◆ YOUR OBJECTIVE: The word "exceptions" occurs in some lines of the data. Return each such line.

[MATERIALS PROVIDED]

(** * Face attendance system: the attendance bookkeeping of
    [student_attendance_system.py], embedded and verified.

    The embedding covers the three pieces of [StudentAttendanceSystem] that
    carry decision logic: the identity codec ([parse_name_id]), the attendance
    ledger ([load_today_attendance], [record_attendance]) and the recognition
    smoother ([update_recognition_buffer]).  Camera capture, face detection
    and drawing are library calls and are left out. *)

From Stdlib Require Import Floats.PrimFloat Floats.SpecFloat Floats.FloatOps.
From Stdlib Require Import Numbers.Cyclic.Int63.Uint63.
From Stdlib Require Import Strings.Ascii.
From stdpp Require Import gmap strings list pretty sorting.

(** ** Python run-time values shared by all methods *)

(** The built-in exceptions the modelled statements can raise. *)
Inductive exn : Type :=
  | OSError            (* open / read / write on the attendance file *)
  | ValueError         (* max() of an empty sequence *)
  | IndexError         (* parts[1], list.pop(0) out of range *)
  | KeyError           (* dict[key] on an absent key *)
  | ZeroDivisionError. (* division by a zero count *)

(** The outcome of running a statement: a value, or a raised exception. *)
Inductive result (A : Type) : Type :=
  | Return (a : A)
  | Raise (e : exn).
Arguments Return {A} a.
Arguments Raise {A} e.

(** ** Identity codec *)

Module Codec.

(** The field separator of a composite key. *)
Definition sep : ascii := "_"%char.

(** The sentinel pair of the bare [except:] branch of [parse_name_id]:
    the two characters of the source literal, as their UTF-8 bytes. *)
Definition unknown_name : string := "不明".
Definition default_id : string := "000".

(** ["_" in s].  A Python [str] is a sequence of code points; it is held
    here as its UTF-8 bytes.  The byte of ["_"] never occurs inside a
    multi-byte sequence, so searching and splitting agree on both views. *)
Fixpoint contains_sep (s : string) : bool :=
  match s with
  | EmptyString => false
  | String c r => if Ascii.eqb c sep then true else contains_sep r
  end.

(** The split point of [s.rsplit("_", 1)]: the text before and after the
    last separator, or [None] when [s] holds no separator. *)
Fixpoint split_last (s : string) : option (string * string) :=
  match s with
  | EmptyString => None
  | String c r =>
      match split_last r with
      | Some (a, b) => Some (String c a, b)
      | None => if Ascii.eqb c sep then Some (EmptyString, r) else None
      end
  end.

(** [s.rsplit("_", 1)]: a list of two parts, or of [s] alone. *)
Definition rsplit1 (s : string) : list string :=
  match split_last s with
  | Some (a, b) => [a; b]
  | None => [s]
  end.

(** [parts[i]], raising [IndexError] out of range. *)
Definition getitem (parts : list string) (i : nat) : result string :=
  match parts !! i with
  | Some x => Return x
  | None => Raise IndexError
  end.

(** [parse_name_id]: the body of the [try], then the bare [except:]. *)
Definition parse_name_id_try (name_id : string) : result (string * string) :=
  if contains_sep name_id then
    let parts := rsplit1 name_id in
    match getitem parts 0, getitem parts 1 with
    | Return p0, Return p1 => Return (p0, p1)
    | Raise e, _ | _, Raise e => Raise e
    end
  else Return (name_id, default_id).

Definition parse_name_id (name_id : string) : string * string :=
  match parse_name_id_try name_id with
  | Return p => p
  | Raise _ => (unknown_name, default_id)
  end.

(** The composite key as the program builds it: [f"{name}_{student_id}"]
    in [load_today_attendance]. *)
Definition join_name_id (name student_id : string) : string :=
  name +:+ String sep student_id.

End Codec.

(** ** Statements: state passing with exceptions

    A statement runs on a state [S] and returns a value or raises; the state
    it leaves behind is kept in both cases, as Python does not roll back
    the mutations of a failed [try] body. *)

Definition M (S A : Type) : Type := S → result A * S.

Global Instance M_ret {S} : MRet (M S) := λ A a s, (Return a, s).

Global Instance M_bind {S} : MBind (M S) := λ A B f m s,
  match m s with
  | (Return a, s') => f a s'
  | (Raise e, s') => (Raise e, s')
  end.

Definition raise {S A} (e : exn) : M S A := λ s, (Raise e, s).

(** [try: body except Exception as e: handler e]. *)
Definition try_except {S A} (body : M S A) (handler : exn → M S A) : M S A :=
  λ s, match body s with
       | (Return a, s') => (Return a, s')
       | (Raise e, s') => handler e s'
       end.

Definition gets {S A} (f : S → A) : M S A := λ s, (Return (f s), s).
Definition modify {S} (f : S → S) : M S () := λ s, (Return (), f s).

(** [for x in l: body x]. *)
Fixpoint for_each {S A} (l : list A) (body : A → M S ()) : M S () :=
  match l with
  | [] => mret ()
  | x :: r => body x ;; for_each r body
  end.

(** ** The Python run time the class relies on

    Four library behaviours are taken as an interface: the confidence values
    of the recogniser with the [sum] built-in and true division by an [int]
    on them, the [:.1f] format, and the order in which a [set] of strings is
    iterated (hash order, fixed within a process). *)

Class Runtime : Type := {
  conf : Type;
  py_sum : list conf → conf;
  py_truediv : conf → nat → conf;
  format_1f : conf → string;
  set_iter : list string → list string;
}.

(** *** The instance on binary64 floats *)

(** [sum] starts from the integer [0] and adds from the left. *)
Definition float_sum (cs : list float) : float :=
  fold_left PrimFloat.add cs 0%float.

Definition float_truediv (s : float) (n : nat) : float :=
  (s / PrimFloat.of_uint63 (Uint63.of_Z (Z.of_nat n)))%float.

(** Round [num / den] to the nearest integer, ties to even. *)
Definition round_half_even (num den : Z) : Z :=
  let q := (num / den)%Z in
  let r := (num mod den)%Z in
  if (den <? 2 * r)%Z then (q + 1)%Z
  else if (den =? 2 * r)%Z then (if Z.even q then q else (q + 1)%Z)
  else q.

(** [f"{x:.1f}"]: the exact value of [x] rounded to one decimal. *)
Definition float_format_1f (x : float) : string :=
  match Prim2SF x with
  | S754_nan => "nan"
  | S754_infinity s => if s then "-inf" else "inf"
  | S754_zero s => if s then "-0.0" else "0.0"
  | S754_finite s m e =>
      let tenths :=
        if (0 <=? e)%Z then (10 * Z.pos m * 2 ^ e)%Z
        else round_half_even (10 * Z.pos m) (2 ^ (- e)) in
      (if s then "-" else "") +:+ pretty (tenths / 10)%Z +:+ "."
        +:+ pretty (tenths mod 10)%Z
  end.

(** One possible iteration order of [set(names)]: each name once, at the
    place of its last occurrence. *)
Definition float_runtime : Runtime := {|
  conf := float;
  py_sum := float_sum;
  py_truediv := float_truediv;
  format_1f := float_format_1f;
  set_iter := remove_dups;
|}.

(** The same run time with the set iterated in the opposite order. *)
Definition float_runtime_rev : Runtime := {|
  conf := float;
  py_sum := float_sum;
  py_truediv := float_truediv;
  format_1f := float_format_1f;
  set_iter := λ names, reverse (remove_dups names);
|}.

(** ** The attendance system and its environment *)

(** A row of the ledger as [csv.reader] yields it and [csv.writer] takes it. *)
Definition row : Type := list string.

(** The lines the methods print. *)
Inductive message : Type :=
  | TodayCount (n : nat)                          (* "本日の出席者: n人" *)
  | LoadWarning (e : exn)                         (* "警告: ... 読み込みに失敗" *)
  | Recorded (name student_id confidence : string) (* "出席記録: ..." *)
  | RecordError (e : exn).                        (* "出席記録エラー: ..." *)

(** What the methods see outside the object: the files by path (each as the
    rows a reader yields, header first), the faults of the storage, the clock
    as [strftime] renders it, and the console. *)
Record World : Type := {
  fs : gmap string (list row);
  read_fault : option nat;   (* [Some n]: reading raises once [n] rows were
                                yielded; [Some 0] is a failing [open] *)
  append_fault : bool;       (* opening for append, or the write, raises *)
  now_date : string;         (* [datetime.now().strftime("%Y-%m-%d")] *)
  now_time : string;         (* [datetime.now().strftime("%H:%M:%S")] *)
  stdout : list message;
}.

Section Attendance.
Context {rt : Runtime}.

(** The fields of [StudentAttendanceSystem] the three components use. *)
Record System : Type := {
  attendance_file : string;
  confidence_threshold : Z;   (* an [int]: 100 by default and in [main] *)
  today_attendance : gset string;
  recognition_buffer : gmap string (list (string * conf));
  buffer_threshold : nat;
}.

Record Machine : Type := { self : System; world : World }.
(** X20. When c = -1, [write_xyz] raises [RotationMatrixError] before it
    touches any file: the file system is the one it was given, while the
    triangle of the context has already been scaled by [find_centroid]. *)
Theorem X20_write_xyz_raises_before_writing
    (csv_label : string -> list ascii) (csv_float : R -> list ascii)
    (self : Complex) (fs : FileSystem) (filename : string)
    (a1 a2 a3 : string) (view_file save_file : bool) :
  Np.dot (bond_length_norm self) (mkPoint3 0 0 1) = -1 ->
  exists self' : Complex,
    write_xyz csv_label csv_float self fs filename a1 a2 a3 view_file save_file
    = (Raise RotationMatrixError, fs, self') /\
    same_but_triangle self self' /\
    equilateral_triangle self'
    = Np.mscale (Np.norm (bond_length self) * (2 * sqrt (2 / 3))) (equilateral_triangle self).
Proof.
  rewrite dot_normal. intros Hc. exists (snd (find_centroid self)).
  split; [| split].
  - unfold write_xyz. rewrite (generate_raise _ Hc). reflexivity.
  - rewrite find_centroid_eq. unfold same_but_triangle; cbn. repeat split; reflexivity.
  - rewrite find_centroid_eq. cbn [snd equilateral_triangle set_equilateral_triangle].
    unfold edge, bond_norm. replace (2.0 / 3.0) with (2 / 3) by lra.
    replace (2.0) with 2 by lra. reflexivity.
Qed.

Lemma X20_write_xyz_raises_before_writing_witness :
  exists self' : Complex,
    write_xyz plain_label zero_float singular old_file "CH4.xyz" "H" "H" "H" false false
    = (Raise RotationMatrixError, old_file, self') /\
    same_but_triangle singular self' /\
    equilateral_triangle self'
    = Np.mscale (Np.norm (bond_length singular) * (2 * sqrt (2 / 3)))
                (equilateral_triangle singular).
Proof.
  exact (X20_write_xyz_raises_before_writing plain_label zero_float singular old_file
           "CH4.xyz" "H" "H" "H" false false singular_dot_normal).
Defined.

Lemma universal_newlines_nil (s : list ascii) : universal_newlines s = [] -> s = [].
Proof.
  destruct s as [| c rest]; [reflexivity |]. simpl.
  destruct (Ascii.eqb c CR); [| discriminate].
  destruct rest as [| d rest]; [discriminate |].
  destruct (Ascii.eqb d LF); discriminate.
Qed.

Lemma init_rows (path_to_data : string) (table : list LabeledAtom) (self : Complex) :
  init path_to_data table = Some self ->
  exists functionalized bonded,
    nth_error (data_matrix self) (atom_to_be_functionalized_index self) = Some functionalized /\
    nth_error (data_matrix self) (bonded_atom_index self) = Some bonded /\
    xyz functionalized = atom_to_be_functionalized_xyz self /\
    xyz bonded = bonded_atom_xyz self /\
    bonded_atom_index self = 1%nat.
Proof.
  unfold init.
  destruct (nth_error table 0) as [a |] eqn:E0; [| discriminate].
  destruct (nth_error table 1) as [b |] eqn:E1; [| discriminate].
  intros H; injection H as <-. exists a, b. cbn. repeat split; assumption.
Qed.

(** X21. For a context built by [__init__], c <> -1 and an output file
    that is absent or holds 7-bit ASCII text (content that decodes when it
    is read back), [write_xyz] reaches its last statement, the call of the
    viewer, whatever the labels and the flags: the two row lookups do not
    raise [KeyError], and [lines[last]] does not raise [IndexError], because
    the lines read back are never none.  What the viewer then does is
    outside this program. *)
Theorem X21_write_xyz_reaches_the_viewer_call
    (csv_label : string -> list ascii) (csv_float : R -> list ascii)
    (path_to_data : string) (table : list LabeledAtom)
    (self : Complex) (fs : FileSystem) (filename : string)
    (a1 a2 a3 : string) (view_file save_file : bool) :
  init path_to_data table = Some self ->
  Np.dot (bond_length_norm self) (mkPoint3 0 0 1) <> -1 ->
  seven_bit (content fs filename) ->
  exists (fs' : FileSystem) (self' : Complex),
    write_xyz csv_label csv_float self fs filename a1 a2 a3 view_file save_file
    = (Ok (viewer_call filename view_file save_file), fs', self').
Proof.
  rewrite dot_normal. intros Hi Hc _.
  destruct (init_rows _ _ _ Hi) as (f & b & Hf & Hb & _).
  pose proof (generate_keeps self) as (_ & Hd & Hfi & _ & Hbi & _).
  unfold write_xyz. rewrite (generate_ok _ Hc) in *. cbv zeta in *. cbn [snd] in *.
  rewrite Hd, Hfi, Hbi, Hf, Hb.
  match goal with
  | |- context [readlines ?fs3 filename] => destruct (readlines fs3 filename) eqn:K
  end.
  - exfalso. unfold readlines in K. apply keepends_nil, universal_newlines_nil in K.
    unfold to_csv in K. rewrite !content_append in K.
    rewrite str_5 in K. do 2 (apply app_eq_nil in K; destruct K as [K _]).
    apply app_eq_nil in K. destruct K as [_ K]. discriminate.
  - eauto.
Qed.

Lemma X21_write_xyz_reaches_the_viewer_call_witness :
  exists (fs' : FileSystem) (self' : Complex),
    write_xyz plain_label zero_float methyl old_file "CH4.xyz" "H" "H" "H" true false
    = (Ok (viewer_call "CH4.xyz" true false), fs', self').
Proof.
  exact (X21_write_xyz_reaches_the_viewer_call plain_label zero_float "CH3.xyz" methyl_table
           methyl old_file "CH4.xyz" "H" "H" "H" true false
           methyl_init methyl_dot_normal old_text_seven_bit).
Defined.

(** X22. The five branches of lines 114-123 are three: with [view_file]
    and 'manually_generated' in the file name the viewer gets
    (filename, save_file, True); otherwise with [view_file] and
    'automatically_generated' in the name it gets (filename, save_file,
    False); otherwise it gets (filename, False).  [save_file] never selects
    the branch. *)
Theorem X22_viewer_call_three_cases (filename : string) (view_file save_file : bool) :
  viewer_call filename view_file save_file =
  if view_file && contains "manually_generated" filename
  then mkViewerCall filename save_file (Some true)
  else if view_file && contains "automatically_generated" filename
  then mkViewerCall filename save_file (Some false)
  else mkViewerCall filename false None.
Proof.
  unfold viewer_call.
  destruct (contains "manually_generated" filename),
    (contains "automatically_generated" filename), view_file, save_file; reflexivity.
Qed.

Section AfterFindCentroid.

Variables (path_to_data : string) (table : list LabeledAtom) (self : Complex).
Hypothesis from_init : init path_to_data table = Some self.
Hypothesis distinct : atom_to_be_functionalized_xyz self <> bonded_atom_xyz self.
Hypothesis regular : cosine (bond_length_norm self) <> -1.

Let A := atom_to_be_functionalized_xyz self.
Let u := bond_length_norm self.
Let s := edge self.
Let T2 := Np.mscale (s * s) canonical_triangle.
Let placed (t : Point3) : Point3 :=
  place (Np.add A (Np.scale (s / 3.0) u)) (rodrigues u) t.

Lemma after_find_centroid_result :
  exists self' : Complex,
    generate_substituent_vectors (snd (find_centroid self))
    = (Ok (placed (row0 T2), placed (row1 T2), placed (row2 T2)), self') /\
    same_but_triangle self self'.
Proof.
  eexists. split.
  - rewrite generate_ok by exact regular. rewrite !find_centroid_eq.
    cbv zeta. cbn [fst snd equilateral_triangle set_equilateral_triangle].
    rewrite (init_triangle _ _ _ from_init), mscale_mscale. reflexivity.
  - unfold same_but_triangle. cbn. repeat split; reflexivity.
Qed.

Lemma after_find_centroid_side (t t' : Point3) :
  p2 t = 0 -> p2 t' = 0 -> Np.dot (Np.sub t t') (Np.sub t t') = s * s * (s * s) ->
  distance (placed t) (placed t') = s * s.
Proof.
  intros Hz Hz' Ht.
  pose proof (valid_s_pos _ _ _ from_init distinct) as Hs. fold s in Hs.
  apply sq_eq_nonneg; [apply distance_nonneg | nra |].
  rewrite distance_sq. unfold placed.
  rewrite (sq_dist_placed u (valid_unit _ _ _ from_init distinct) regular
             A (s / 3.0) t t' Hz Hz').
  exact Ht.
Qed.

[/MATERIALS PROVIDED]

◆ ANSWER SECTION:
(** The built-in exceptions the modelled statements can raise. *)
(** ** Statements: state passing with exceptions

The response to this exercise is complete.